Among the entries below, take the line with "keys, provider tokens" and the line with "Definition MAX_PAYLOAD : N := 4096.", and output them and every line between them exactly, with nothing else.

[Saved data entries]
BEGIN
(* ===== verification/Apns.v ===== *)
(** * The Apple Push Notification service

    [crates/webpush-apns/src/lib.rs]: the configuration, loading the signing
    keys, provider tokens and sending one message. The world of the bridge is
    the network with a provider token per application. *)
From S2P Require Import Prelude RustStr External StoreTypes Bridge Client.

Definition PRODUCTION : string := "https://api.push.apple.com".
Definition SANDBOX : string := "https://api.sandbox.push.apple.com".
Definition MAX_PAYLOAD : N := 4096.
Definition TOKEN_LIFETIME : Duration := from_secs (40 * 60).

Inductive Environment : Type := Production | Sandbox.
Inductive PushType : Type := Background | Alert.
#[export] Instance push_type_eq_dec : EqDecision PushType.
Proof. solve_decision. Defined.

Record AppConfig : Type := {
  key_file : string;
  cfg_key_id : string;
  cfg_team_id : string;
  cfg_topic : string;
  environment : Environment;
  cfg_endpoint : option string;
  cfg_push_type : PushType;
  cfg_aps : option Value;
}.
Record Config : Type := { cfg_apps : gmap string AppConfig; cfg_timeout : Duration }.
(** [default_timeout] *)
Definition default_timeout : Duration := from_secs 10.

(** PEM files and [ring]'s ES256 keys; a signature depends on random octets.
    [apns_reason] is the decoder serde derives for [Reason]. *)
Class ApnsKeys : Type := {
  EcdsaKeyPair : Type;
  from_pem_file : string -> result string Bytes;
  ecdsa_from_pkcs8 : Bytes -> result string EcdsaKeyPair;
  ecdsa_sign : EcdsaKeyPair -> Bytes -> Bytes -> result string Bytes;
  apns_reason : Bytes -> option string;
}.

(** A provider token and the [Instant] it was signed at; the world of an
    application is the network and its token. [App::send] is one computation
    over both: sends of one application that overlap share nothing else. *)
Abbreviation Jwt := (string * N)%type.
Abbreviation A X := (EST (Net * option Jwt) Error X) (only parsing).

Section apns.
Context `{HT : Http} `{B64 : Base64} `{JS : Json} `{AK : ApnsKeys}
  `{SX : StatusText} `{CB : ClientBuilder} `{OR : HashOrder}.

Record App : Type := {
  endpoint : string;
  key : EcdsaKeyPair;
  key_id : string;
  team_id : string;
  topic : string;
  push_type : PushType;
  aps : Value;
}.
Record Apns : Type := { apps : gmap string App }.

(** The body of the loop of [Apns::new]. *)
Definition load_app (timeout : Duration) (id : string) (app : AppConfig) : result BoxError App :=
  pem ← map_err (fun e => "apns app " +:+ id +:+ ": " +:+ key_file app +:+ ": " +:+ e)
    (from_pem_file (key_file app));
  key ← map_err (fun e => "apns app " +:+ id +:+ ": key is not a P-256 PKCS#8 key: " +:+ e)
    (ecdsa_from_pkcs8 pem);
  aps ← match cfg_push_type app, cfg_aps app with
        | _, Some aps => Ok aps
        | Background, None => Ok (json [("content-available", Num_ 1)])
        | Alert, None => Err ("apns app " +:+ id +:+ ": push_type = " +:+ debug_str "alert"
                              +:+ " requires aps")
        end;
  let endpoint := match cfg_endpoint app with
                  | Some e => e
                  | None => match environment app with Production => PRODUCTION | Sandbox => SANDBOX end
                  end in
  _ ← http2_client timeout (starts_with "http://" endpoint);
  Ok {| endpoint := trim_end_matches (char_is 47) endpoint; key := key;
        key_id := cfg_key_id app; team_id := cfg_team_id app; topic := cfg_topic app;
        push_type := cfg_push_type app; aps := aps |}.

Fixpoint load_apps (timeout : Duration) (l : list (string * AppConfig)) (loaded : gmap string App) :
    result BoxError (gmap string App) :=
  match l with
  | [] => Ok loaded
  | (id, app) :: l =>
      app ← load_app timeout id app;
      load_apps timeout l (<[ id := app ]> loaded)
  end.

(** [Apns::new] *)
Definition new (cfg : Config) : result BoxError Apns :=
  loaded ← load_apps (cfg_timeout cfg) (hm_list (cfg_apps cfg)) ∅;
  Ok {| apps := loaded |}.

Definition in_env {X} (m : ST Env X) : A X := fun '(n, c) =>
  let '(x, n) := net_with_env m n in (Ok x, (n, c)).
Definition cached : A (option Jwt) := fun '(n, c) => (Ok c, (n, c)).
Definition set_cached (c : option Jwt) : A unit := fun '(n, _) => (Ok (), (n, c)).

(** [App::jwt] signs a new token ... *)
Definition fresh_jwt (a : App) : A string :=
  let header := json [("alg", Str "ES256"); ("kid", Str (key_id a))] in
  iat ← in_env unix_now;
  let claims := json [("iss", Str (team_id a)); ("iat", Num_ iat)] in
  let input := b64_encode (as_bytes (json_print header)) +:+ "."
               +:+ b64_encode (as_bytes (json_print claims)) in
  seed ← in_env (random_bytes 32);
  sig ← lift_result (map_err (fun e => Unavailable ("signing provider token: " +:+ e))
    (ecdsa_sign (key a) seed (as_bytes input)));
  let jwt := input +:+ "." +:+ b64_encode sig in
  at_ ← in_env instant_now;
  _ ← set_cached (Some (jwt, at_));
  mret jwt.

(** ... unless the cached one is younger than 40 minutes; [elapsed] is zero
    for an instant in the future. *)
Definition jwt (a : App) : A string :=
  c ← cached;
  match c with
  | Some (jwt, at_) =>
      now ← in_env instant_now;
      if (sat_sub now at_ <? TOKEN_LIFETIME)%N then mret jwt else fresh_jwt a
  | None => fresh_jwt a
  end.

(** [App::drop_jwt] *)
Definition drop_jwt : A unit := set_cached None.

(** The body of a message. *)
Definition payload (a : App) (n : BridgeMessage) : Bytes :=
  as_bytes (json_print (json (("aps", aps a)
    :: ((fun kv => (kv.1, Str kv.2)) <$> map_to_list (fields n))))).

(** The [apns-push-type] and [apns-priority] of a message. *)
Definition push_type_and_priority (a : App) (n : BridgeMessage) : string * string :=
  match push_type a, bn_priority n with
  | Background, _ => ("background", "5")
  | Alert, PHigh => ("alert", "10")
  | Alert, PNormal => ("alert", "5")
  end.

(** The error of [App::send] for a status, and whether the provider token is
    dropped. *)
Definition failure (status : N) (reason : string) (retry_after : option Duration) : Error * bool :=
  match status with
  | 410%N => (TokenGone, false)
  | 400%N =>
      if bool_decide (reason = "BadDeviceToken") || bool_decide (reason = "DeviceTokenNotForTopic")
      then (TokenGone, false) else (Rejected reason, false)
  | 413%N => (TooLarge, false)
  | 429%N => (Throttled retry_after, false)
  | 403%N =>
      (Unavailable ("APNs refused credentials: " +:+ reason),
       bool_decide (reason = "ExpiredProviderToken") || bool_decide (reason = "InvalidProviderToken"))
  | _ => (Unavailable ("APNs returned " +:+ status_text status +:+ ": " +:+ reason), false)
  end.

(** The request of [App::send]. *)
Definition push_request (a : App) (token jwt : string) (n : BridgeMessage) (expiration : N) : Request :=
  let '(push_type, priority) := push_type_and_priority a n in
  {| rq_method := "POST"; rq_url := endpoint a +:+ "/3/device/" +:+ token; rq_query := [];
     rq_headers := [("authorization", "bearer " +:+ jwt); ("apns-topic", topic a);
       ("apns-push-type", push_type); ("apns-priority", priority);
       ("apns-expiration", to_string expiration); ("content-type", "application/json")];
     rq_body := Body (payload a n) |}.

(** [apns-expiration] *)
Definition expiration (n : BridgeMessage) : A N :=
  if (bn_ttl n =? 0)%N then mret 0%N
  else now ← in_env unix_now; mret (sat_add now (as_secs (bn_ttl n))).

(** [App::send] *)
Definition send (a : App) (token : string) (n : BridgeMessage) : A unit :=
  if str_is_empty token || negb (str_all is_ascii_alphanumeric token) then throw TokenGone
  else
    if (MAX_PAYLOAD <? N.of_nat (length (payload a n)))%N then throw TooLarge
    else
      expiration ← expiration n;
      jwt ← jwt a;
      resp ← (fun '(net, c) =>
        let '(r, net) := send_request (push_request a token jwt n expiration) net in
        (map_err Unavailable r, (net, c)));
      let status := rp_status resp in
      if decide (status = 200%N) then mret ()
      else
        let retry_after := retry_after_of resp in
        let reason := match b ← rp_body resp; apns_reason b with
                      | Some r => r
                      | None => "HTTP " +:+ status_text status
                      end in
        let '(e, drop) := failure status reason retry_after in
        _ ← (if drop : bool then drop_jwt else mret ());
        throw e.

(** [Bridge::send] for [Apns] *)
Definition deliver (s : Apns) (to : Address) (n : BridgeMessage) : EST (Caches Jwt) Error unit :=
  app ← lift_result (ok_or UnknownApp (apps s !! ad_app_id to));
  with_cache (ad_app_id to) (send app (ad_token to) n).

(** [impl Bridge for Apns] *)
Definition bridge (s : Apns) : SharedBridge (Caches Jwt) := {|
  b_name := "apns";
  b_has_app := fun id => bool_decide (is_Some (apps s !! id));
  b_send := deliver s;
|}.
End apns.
END
* **SOLUTION TO THIS TASK**:
    keys, provider tokens and sending one message. The world of the bridge is
    the network with a provider token per application. *)
From S2P Require Import Prelude RustStr External StoreTypes Bridge Client.

Definition PRODUCTION : string := "https://api.push.apple.com".
Definition SANDBOX : string := "https://api.sandbox.push.apple.com".
Definition MAX_PAYLOAD : N := 4096.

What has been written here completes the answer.